Political scientist James Scott, in his acclaimed Seeing Like a State (Yale University Press, 1998), describes the reforms that gave birth to the modern state: adoption of permanent surnames; standardisation of weights and measures; cadastral surveys; population registers; freehold land tenure; and urban planning and design.
The philosopher Hegel rather overstated his case, when he depicted the nineteenth century Prussian State as the very expression of God on earth. There have always been tensions between the state and the individual. Anarchists since Bakunin have yearned for a world devoid of the state altogether. Even Karl Marx pitched his ideals of communist revolution on the ultimate “withering away” of the state.

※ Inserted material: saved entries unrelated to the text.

(** * LZ77 codec (lz77.h): shallow embedding and verified properties

    The development follows [src/lz77.h]:
    - bytes are [Byte.byte]; [byte.unsigned] / [byte.of_Z] are the C
      conversions between [uint8_t] and wider integers (the latter wraps
      modulo 256);
    - pointers into a buffer are [Z] offsets from the start of that buffer;
    - [uint32_t] values are [Z] with the wrap-around [u32] written out where
      the source converts a pointer difference or multiplies; the [int] that
      [lz77_compress] returns is the number of bytes written narrowed by
      [to_int];
    - the output cursor [op] of the compressor and of the decompressor only
      ever moves forward over bytes it has just written, so the written part
      of the output buffer is the list of bytes emitted so far and
      [op - out] is its length;
    - the workspace is the table [uint32_t htab[HASH_SIZE]];
    - C loops are structural recursions on a fuel argument; every entry point
      supplies the fuel itself and the theorems show that it never runs
      out.

    The last part follows [src/tools/mzip.c], the archive tool built on the
    codec: chunk headers, the Adler-32 checksum, the check of file names,
    and [pack_file] / [unpack_file] over files modelled by their
    contents. *)

From Stdlib Require Import ZArith List Lia Bool ZifyBool.
From coqutil Require Import Byte Word.LittleEndianList.
Import ListNotations.
Local Open Scope Z_scope.

(** the plain type of bytes (coqutil's notation wraps it in a cast) *)
Abbreviation byte := Init.Byte.byte (only parsing).

(** ** Constants of lz77.h *)

Definition MAX_COPY : Z := 32.
Definition MAX_LEN : Z := 264.
Definition MAX_DISTANCE : Z := 8192.
Definition MIN_MATCH_LEN : Z := 3.
Definition MIN_INPUT_SIZE : Z := 13.
Definition HASH_LOG : Z := 13.
Definition HASH_SIZE : Z := Z.shiftl 1 HASH_LOG.
Definition HASH_MASK : Z := HASH_SIZE - 1.
Definition COMPRESS_OVERHEAD : Z := 128.
Definition INT_MAX : Z := 2147483647.

(** ** Buffers addressed by integer offsets *)

Definition u32 (z : Z) : Z := z mod 2 ^ 32.
(** X4.  In a run of [main], of any length and however it ends, the dict is
    exactly the record of the biography requests that were answered with a
    page containing the description: one entry per such request, under the
    key of the request, in the order of the requests. *)
Theorem cache_is_log_of_stored_bios
        (urljoin : string -> string -> option string)
        (web : list string -> string -> Response)
        (open_file : string -> option string)
        (fuel : nat) (path : string) :
  cache (snd (main urljoin web open_file fuel path initial))
  = log_entries (fetched (snd (main urljoin web open_file fuel path initial))).
Proof.
  rewrite main_unfold.
  apply (preserves_bind (net_inv (fun c tr => c = log_entries tr))).
  - apply inv_crawl.
    + intros c tr url r ->. rewrite log_entries_app. cbn.
      now rewrite app_nil_r.
    + intros k s H. unfold net_inv in *.
      destruct (scrape_cases urljoin web k s)
        as [[v [_ ->]] | [[_ [_ ->]] | [_ [url [_ ->]]]]];
        [exact H | exact H |].
      cbn [snd cache fetched].
      rewrite log_entries_app, H. cbn. now rewrite app_nil_r.
  - intros _. apply inv_finish.
  - reflexivity.
Qed.

(** X5.  In a run of [main] no key occurs twice in the dict, so the
    biographies file never has two rows for one [author_url]. *)
Theorem cache_keys_distinct
        (urljoin : string -> string -> option string)
        (web : list string -> string -> Response)
        (open_file : string -> option string)
        (fuel : nat) (path : string) :
  NoDup (keys (cache (snd (main urljoin web open_file fuel path initial)))).
Proof.
  rewrite main_unfold.
  apply (preserves_bind (net_inv (fun c _ => NoDup (keys c)))).
  - apply inv_crawl; [auto|].
    intros k s H. unfold net_inv in *.
    destruct (scrape_cache urljoin web k s) as [-> | [E [t ->]]]; [exact H|].
    unfold keys. rewrite map_app. cbn.
    apply NoDup_snoc; [exact H | now apply dict_get_none_not_key].
  - intros _. apply inv_finish.
  - constructor.
Qed.

(** X6.  In a run of [main] every key of the dict is an [href] the author
    selector matched: it contains [/author/]. *)
Theorem cache_keys_are_author_links
        (urljoin : string -> string -> option string)
        (web : list string -> string -> Response)
        (open_file : string -> option string)
        (fuel : nat) (path : string) :
  Forall (fun k => author_key k = true)
         (keys (cache (snd (main urljoin web open_file fuel path initial)))).
Proof.
  rewrite main_unfold.
  apply (preserves_bind
           (fun s => Forall (fun k => author_key k = true) (keys (cache s)))).
  - apply frame_crawl.
    + intros line s H. exact H.
    + intros q s H. exact H.
    + intros url s H. rewrite get_soup_eq. exact H.
    + intros k Hk s H.
      destruct (scrape_cache urljoin web k s) as [-> | [_ [t ->]]];
        [exact H|].
      unfold keys. rewrite map_app. apply Forall_app. split; [exact H|].
      now repeat constructor.
  - intros _.
    apply (inv_finish open_file
             (fun c _ => Forall (fun k => author_key k = true) (keys c))).
  - constructor.
Qed.

(* ================================================================= *)
(** ** Exceptions *)

Lemma process_block_malformed (urljoin : string -> string -> option string)
      (web : list string -> string -> Response) (b : Block) (s : State) :
  well_formed b = false ->
  process_block urljoin web b s = (Raised AttributeError, s).
Proof.
  destruct b as [[t|] [a|] tgs anchors]; cbn; try discriminate;
    intros _; reflexivity.
Qed.

Lemma for_blocks_app (urljoin : string -> string -> option string)
      (web : list string -> string -> Response)
      (bs1 bs2 : list Block) (s : State) :
  for_blocks urljoin web (bs1 ++ bs2) s
  = (for_blocks urljoin web bs1 ;; for_blocks urljoin web bs2) s.
Proof.
  revert s. induction bs1 as [|b bs1 IH]; intros s; cbn [app for_blocks].
  - reflexivity.
  - unfold bind.
    destruct (process_block urljoin web b s) as [[[]|e|] s1];
      [rewrite IH; reflexivity | reflexivity | reflexivity].
Qed.

Lemma first_block_record :
  Forall2 yields [Site.einstein]
    [mkQuote "The world as we have created it is a process of our thinking."
             "Albert Einstein" ["change"; "deep-thoughts"; "change"]%string].
Proof. repeat constructor. Defined.

(** X7.  The first quote block that lacks its text or its author element
    stops the loop over the blocks with [AttributeError], provided the
    blocks before it are well-formed with author links that [urljoin]
    accepts: their records have been appended, the block itself and the
    blocks after it contribute nothing. *)
Theorem first_malformed_block_raises
        (urljoin : string -> string -> option string)
        (web : list string -> string -> Response)
        (good rest : list Block) (bad : Block) (qs : list Quote)
        (s : State) :
  Forall2 yields good qs ->
  forallb (joinable urljoin) good = true ->
  well_formed bad = false ->
  for_blocks urljoin web (good ++ bad :: rest) s
  = (Raised AttributeError, snd (for_blocks urljoin web good s))
  /\ quotes_data (snd (for_blocks urljoin web (good ++ bad :: rest) s))
     = quotes_data s ++ qs.
Proof.
  intros Hgood Hjoin Hbad.
  destruct (for_blocks_effect urljoin web good qs s Hgood Hjoin)
    as [s1 [E [Hq _]]].
  assert (for_blocks urljoin web (good ++ bad :: rest) s
          = (Raised AttributeError, s1)) as Heq.
  { rewrite for_blocks_app, (bind_returned _ _ _ _ _ E).
    cbn [for_blocks]. unfold bind.
    now rewrite (process_block_malformed urljoin web bad s1 Hbad). }
  rewrite Heq, E. cbn [snd]. now split.
Qed.

Lemma first_malformed_block_raises_witness :
  Forall2 yields [Site.einstein]
    [mkQuote "The world as we have created it is a process of our thinking."
             "Albert Einstein" ["change"; "deep-thoughts"; "change"]%string]
  /\ forallb (joinable Site.urljoin) [Site.einstein] = true
  /\ well_formed Site.no_text = false
  /\ fst (for_blocks Site.urljoin (Site.static Site.two_pages)
            ([Site.einstein] ++ Site.no_text :: [Site.rowling]) initial)
     = Raised AttributeError.
Proof.
  split; [repeat constructor|]. split; [reflexivity|].
  split; [reflexivity|].
  rewrite (proj1 (first_malformed_block_raises Site.urljoin
                    (Site.static Site.two_pages) [Site.einstein]
                    [Site.rowling] Site.no_text _ initial
                    first_block_record eq_refl eq_refl)).
  reflexivity.
Defined.

(** X8.  A "next" link without an [href] attribute stops the crawl with
    [KeyError].  On a served page of well-formed blocks with author links
    that [urljoin] accepts, the blocks have been processed and their
    records appended when the loop is left by the exception, and nothing
    has been written. *)
Theorem next_without_href_raises
        (urljoin : string -> string -> option string)
        (web : list string -> string -> Response)
        (fuel : nat) (p url : string) (d : Document) (qs : list Quote)
        (s : State) :
  p <> ""%string ->
  urljoin BASE_URL p = Some url ->
  web (history s) url = Ok d ->
  d_next d = Some None ->
  Forall2 yields (d_quotes d) qs ->
  forallb (joinable urljoin) (d_quotes d) = true ->
  fst (crawl urljoin web (S fuel) (Some p) s) = Raised (KeyError "href")
  /\ quotes_data (snd (crawl urljoin web (S fuel) (Some p) s))
     = quotes_data s ++ qs
  /\ written (snd (crawl urljoin web (S fuel) (Some p) s)) = written s.
Proof.
  intros Hp Hj Hweb Hn Hqs Hjoin.
  destruct (loop_body_effect urljoin web p url d qs s Hj Hweb Hqs Hjoin)
    as [s' [_ [E [Hq [_ Hw]]]]].
  rewrite Hn in E. cbn [crawl]. rewrite (truthy_nonempty p Hp).
  rewrite (bind_raised _ _ _ _ _ E). now repeat split.
Qed.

In our 21st century, the duties of the state cover the following: (i) effective control and monopolisation of the means of violence; (ii) securing the lives and properties of citizens; (iii) effective administrative control; (iv) management of public finances, wealth creation, and ability of extract taxes); (v) provision and protection of citizenship rights through effective public regulation; (vi) provision of public goods such as infrastructures, education, health and social services; (vii) creation of a vibrant market that ensures economic freedom, growth and expanding opportunities for all citizens; (viii) the upholding of the Rule of Law and promotion of social justice; (ix) ability to conduct regular, fair and transparent elections; and (x) capacity to enter into international agreements.
There are also the problems associated with the so-called “deep state”. Behind almost every state, there is always an invisible government – secret societies, intelligence services and invisible powers that ultimately call the shots in every society. In the words of President Theodore Roosevelt: “To destroy this invisible government, to befoul the unholy alliance between corrupt business and corrupt politics is the first task of the statesmanship of today.”
In a famous April 1961 speech to Congress, President John Fitzgerald Kennedy condemned secret societies as that network of “tightly knit, highly efficient machines that combine military, diplomatic, intelligence, economic, scientific and political operations” that pose the greatest danger to liberty. Many believed that, by that very speech, he had signed his own death warrant. The mystery surrounding his assassination in Dallas, Texas, on 22 November 1963 remains unsolved to this day.
The statesman of today must not only master the intricacies of economics, and technology; he must reconcile the demands of liberty with the pursuit of the common good; executing justice; securing the common peace; and advancing the welfare and happiness of all. He must both be a lion and a fox – audacious, cunning, courageous and bold. There will always be the mystery of iniquity – what the political philosopher Isaiah Berlin terms “the crooked timber of humanity”. The New Prince must learn to negotiate compromises even with devils.
Politics is the art of the possible. The New Prince must be a watchman, deeply aware of our fallen world, as St. Augustine of Hippo reminds us in The City of God. He must be as wise as a serpent and as harmless as a dove.